1933 Peter Parker, a.k.a. Spider-Man Noir
Despite his tragic backstory and the loss in his life, Spider-Man has never been known as a dark character – Batman, he isn’t. But the Marvel Noir universe changed all that. This alternate timeline gave us a version of Peter Parker set in the midst of the Great Depression in 1933, with the comic book run having a heavy noir vibe.
This version of Earth (Earth-90214 to be exact) has a Peter Parker who is training as the apprentice of a veteran reporter, Ben Urich. The soon-to-be-noir version of Spider-Man receives his powers when he’s investigating a ring of ancient artifact smugglers and is bitten by an illegally imported spider. When Norman Osborn has Ben Urich murdered due to what the dogged journalist uncovers in the criminal underworld, Peter takes up the Spider-Man mantle to avenge his mentor’s death, becoming a feared vigilante in the process.
This version of Spider-Man is grimmer than our modern day Earth counterpart. The noir version of Peter Parker is an excellent marksman, using revolvers and even a Tommy gun to take out the bad guys, and he normally carries a pistol with him at all times. He uses his webbing a little differently, too, preferring to parkour his way across the rooftops and using his webbing like a net to catch criminals. With his unique-looking costume and noir vibe, Spider-Man Noir has popped up in various other mediums, including cartoons and games. It will be interesting to see how he fits into the bright, eye-popping world of Into the Spider-Verse – especially as he’s voiced by Nicolas Cage.
Peni Parker, a.k.a. SP//dr
There’s one character in Into the Spider-Verse who might even weirder than Spider-Ham, and that’s saying something. Weird, but awesome. That would be Peni Parker, a.k.a. SP//dr. If you watched the trailer, you’ll know her as the tiny girl with the giant robot-thing. Peni is a Japanese-American middle school student in Earth-14512 who was adopted by May and Ben Parker. Instead of having crazy spider powers, she instead inherited her dad’s SP//dr mech suit (based on Neon Genesis Evangelion), which is piloted by sharing a psychic link with a radioactive spider. Because everyone in this world has crazy gadgets and tech and mech suits. Along with the giant mech she pilots, Peni also has wrist-mounted webshooters, because it just wouldn’t be a Spider-person without them.

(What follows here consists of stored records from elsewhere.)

(* ===== verification/PtProtect.v ===== *)
(** * Changing the protection of a range (mm/mprotect.c)

    The walk of [change_protection] for [mprotect], which holds [mmap_sem] for
    writing ([prot_numa] is 0). *)

From S2P Require Import Prelude FdTable Vma MmOpsDef Pt PtFacts.

(** A level of the walk ends within its parent. *)
Lemma level_step size lo hi :
  0 < size → (PAGE_SIZE | size) → (PAGE_SIZE | hi) → 0 ≤ lo < hi →
  let n := Z.min hi ((lo / size + 1) * size) in
  lo < n ≤ hi ∧ (PAGE_SIZE | n) ∧ ∀ x, lo ≤ x < n → x / size = lo / size.
Proof.
  intros Hs Ds Dh Hl n. pose proof (Z.div_mod lo size ltac:(lia)). pose proof (Z.mod_pos_bound lo size Hs).
  assert ((lo / size + 1) * size = size * (lo / size) + size) as Em by ring. split; [lia|]. split.
  - unfold n. destruct (Z.min_spec hi ((lo / size + 1) * size)) as [[_ ->]|[_ ->]]; [done|by apply Z.divide_mul_r].
  - intros x Hx. symmetry. apply (Z.div_unique_pos _ _ _ (x - size * (lo / size))); lia.
Qed.

Section protect.
Context `{Hpe : PteEnv, Hok : !PteOk}.
Variables (v : vm_area_struct) (prot : Z) (da : bool).
Hypothesis Hkeep : split_keeps v = true.
Implicit Types s : pt_state.

(** What becomes of an entry. *)
Definition new_pte (p : Z) : Z := default p (change_pte v 0 prot da false p).
Definition protected (p p' : Z) : Prop := p' = new_pte p ∨ pte_present p = true ∧ p' = pte_modify p prot.

Lemma new_pte_0 : new_pte 0 = 0.
Proof using Hok.
  unfold new_pte, change_pte. rewrite none_not_present. cbv zeta. rewrite none_not_migration. by destruct CONFIG_MIGRATION.
Qed.

Definition quiet_event (e : pt_event) : Prop :=
  match e with PNotifyStart _ _ | PNotifyEnd _ _ | PCountHuge _ => True | _ => False end.

(** From [s] to [s'] the entries of a range get their protection, [n] of them are
    written. *)
Record prot_ok (lo hi : Z) s s' (n : Z) : Prop := ProtOk {
  po_keeps : keeps s s';
  po_in x : lo ≤ x < hi → protected (view s x) (view s' x);
  po_out x : ¬ lo ≤ x < hi → view s' x = view s x;
  po_none : n = 0 → ∀ x, view s' x = view s x;
  po_count : 0 ≤ n ∧ n * PAGE_SIZE ≤ hi - lo;
  po_events : ∃ evs, pt_events s' = pt_events s ++ evs ∧ Forall quiet_event evs
}.

Lemma prot_skip lo hi s s' :
  keeps s s' → (∀ x, view s' x = view s x) → (∀ x, lo ≤ x < hi → view s x = 0) → lo ≤ hi →
  (∃ evs, pt_events s' = pt_events s ++ evs ∧ Forall quiet_event evs) → prot_ok lo hi s s' 0.
Proof using Hok.
  intros Hk Hv Hz Hl He. split; [done| |done|done|lia|done]. intros x Hx. rewrite Hv, (Hz x Hx). left. by rewrite new_pte_0.
Qed.

Lemma prot_refl lo s : prot_ok lo lo s s 0.
Proof using Hok. apply prot_skip; [apply keeps_refl|done|lia|lia|]. exists []. by rewrite app_nil_r. Qed.

Lemma prot_trans a b c s1 s2 s3 n1 n2 :
  0 ≤ a ≤ b → b ≤ c ≤ 2 ^ 47 → prot_ok a b s1 s2 n1 → prot_ok b c s2 s3 n2 → prot_ok a c s1 s3 (u64 (n1 + n2)).
Proof using.
  intros Hab Hbc [K1 I1 O1 N1 C1 (e1 & E1 & F1)] [K2 I2 O2 N2 C2 (e2 & E2 & F2)].
  unfold PAGE_SIZE in *. rewrite u64_small by lia. split.
  - by eapply keeps_trans.
  - intros x Hx. destruct (decide (x < b)).
    + rewrite O2 by lia. apply I1. lia.
    + rewrite <- (O1 x) by lia. apply I2. lia.
  - intros x Hx. rewrite O2, O1; [done|lia..].
  - intros Hn x. rewrite N2, N1; [done|lia..].
  - unfold PAGE_SIZE. lia.
  - exists (e1 ++ e2). split; [by rewrite E2, E1, app_assoc|by apply list.Forall_app].
Qed.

Otherwise, the tl;dr version is tiny girl + big mech suit = awesome badass.
All of these unique characters coming together for the first time will be anything but boring. There’s a whole host of reasons to be excited for this strange, multiverse team-up, but none so much as seeing Miles Morales on the big screen for the first time. And there’s always the added fun of watching Peter Parker as an exhausted father-figure trying to keep his fellow spider chums together and, you know, alive. Let’s hope they don’t make any visits to the George Washington Bridge while Gwen’s with them!